◆ Your goal: Working from the entries below, give again each line from the first through the one containing "let newFiles := map", exactly and with nothing else.

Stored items
------------------------

Definition loadDataFolderFiles (forceReload : bool) (e : load_env) (c : client) : client :=
  if negb forceReload && c_dataLoaded c then c
  else if negb (l_filesLoaded e) || negb (l_user e) then c
  else if negb (l_token e) then set_loaded c
  else
  let c0 := if forceReload then with_data c [] [] [] (c_session c) else c in
  match l_schemas e with
  | None => set_loaded c0
  | Some schemas =>
      let newFiles := map Session.attachment_of schemas in
      let newTables := map Store.sc_collectionName schemas in
      let ts := add_schemas (c_tableSchemas c0) schemas in
      match newFiles with
      | [] => set_loaded (with_data c0 (c_attachments c0) (c_sqlTables c0) ts (c_session c0))
      | _ =>
          let atts := if forceReload then newFiles
                      else (c_attachments c0 ++
                            List.filter (fun f => negb (str_mem (at_name f) (map at_name (c_attachments c0)))) newFiles)%list in
          let tabs := if forceReload then newTables else dedup [] (c_sqlTables c0 ++ newTables)%list in
          set_loaded (with_data c0 atts tabs ts (if forceReload then None else c_session c0))
      end
  end.

(** ** Examples *)

Definition ex_revenue_attachment : attachment :=
  {| at_name := "Revenue.csv"; at_content := ""; at_isCsv := true; at_isLarge := false;
     at_collectionName := Some "data_revenue"; at_headers := Some ["District"; "Revenue"]; at_rowCount := 2 |}.

(** A fresh client of a user who may read [acc], with the schemas of
    [ex_tables] loaded. *)
Definition ex_client (acc : list string) : client :=
  {| c_messages := []; c_input := "what is our revenue in Thane"; c_simInput := "";
     c_attachments := [ex_crm_attachment; ex_revenue_attachment];
     c_sqlTables := ["data_crm_leads"; "data_revenue"]; c_tableSchemas := ex_tables;
     c_userAccessibleFiles := acc; c_dataLoaded := true; c_session := None;
     c_typing := false; c_retryCount := 0; c_trace := [] |}.

Definition ex_keys : key_env :=
  {| k_window := true; k_runtime := Some "AIzaSyExampleKey0123456789"; k_proc_gemini := None; k_proc_api := None;
     k_build_api := None; k_build_gemini := None |}.

(** ** Lemmas *)

Lemma matches_any_lower s ws : matches_any (lower s) ws = matches_any s ws.
Proof. unfold matches_any. now rewrite lower_idem. Qed.

Lemma set_nth_last {A} (l : list A) (x y : A) : set_nth (length l) x (l ++ [y])%list = (l ++ [x])%list.
Proof. induction l as [|a l IH]; simpl; [reflexivity|now rewrite IH]. Qed.

Lemma data_reminder_nil t r h dl sql :
  sql <> [] -> data_reminder t [] [] r h dl sql = "".
Proof. intros Hs. destruct sql; [contradiction|]. simpl. now destruct dl. Qed.

Lemma add_matches_nil q acc m : add_matches q [] acc m = acc.
Proof. unfold add_matches. now destruct existsb. Qed.

Lemma matchFilesToQuery_nil q : matchFilesToQuery q [] = [].
Proof.
  unfold matchFilesToQuery. cbn [find]. destruct (matches_any _ _);
  enough (E : forall ms acc, fold_left (add_matches (lower q) []) ms acc = acc) by now rewrite E.
  all: induction ms; intros acc; simpl; [reflexivity|now rewrite add_matches_nil].
Qed.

------------------------

◆ Output for this task:
Definition loadDataFolderFiles (forceReload : bool) (e : load_env) (c : client) : client :=
  if negb forceReload && c_dataLoaded c then c
  else if negb (l_filesLoaded e) || negb (l_user e) then c
  else if negb (l_token e) then set_loaded c
  else
  let c0 := if forceReload then with_data c [] [] [] (c_session c) else c in
  match l_schemas e with
  | None => set_loaded c0
  | Some schemas =>
      let newFiles := map Session.attachment_of schemas in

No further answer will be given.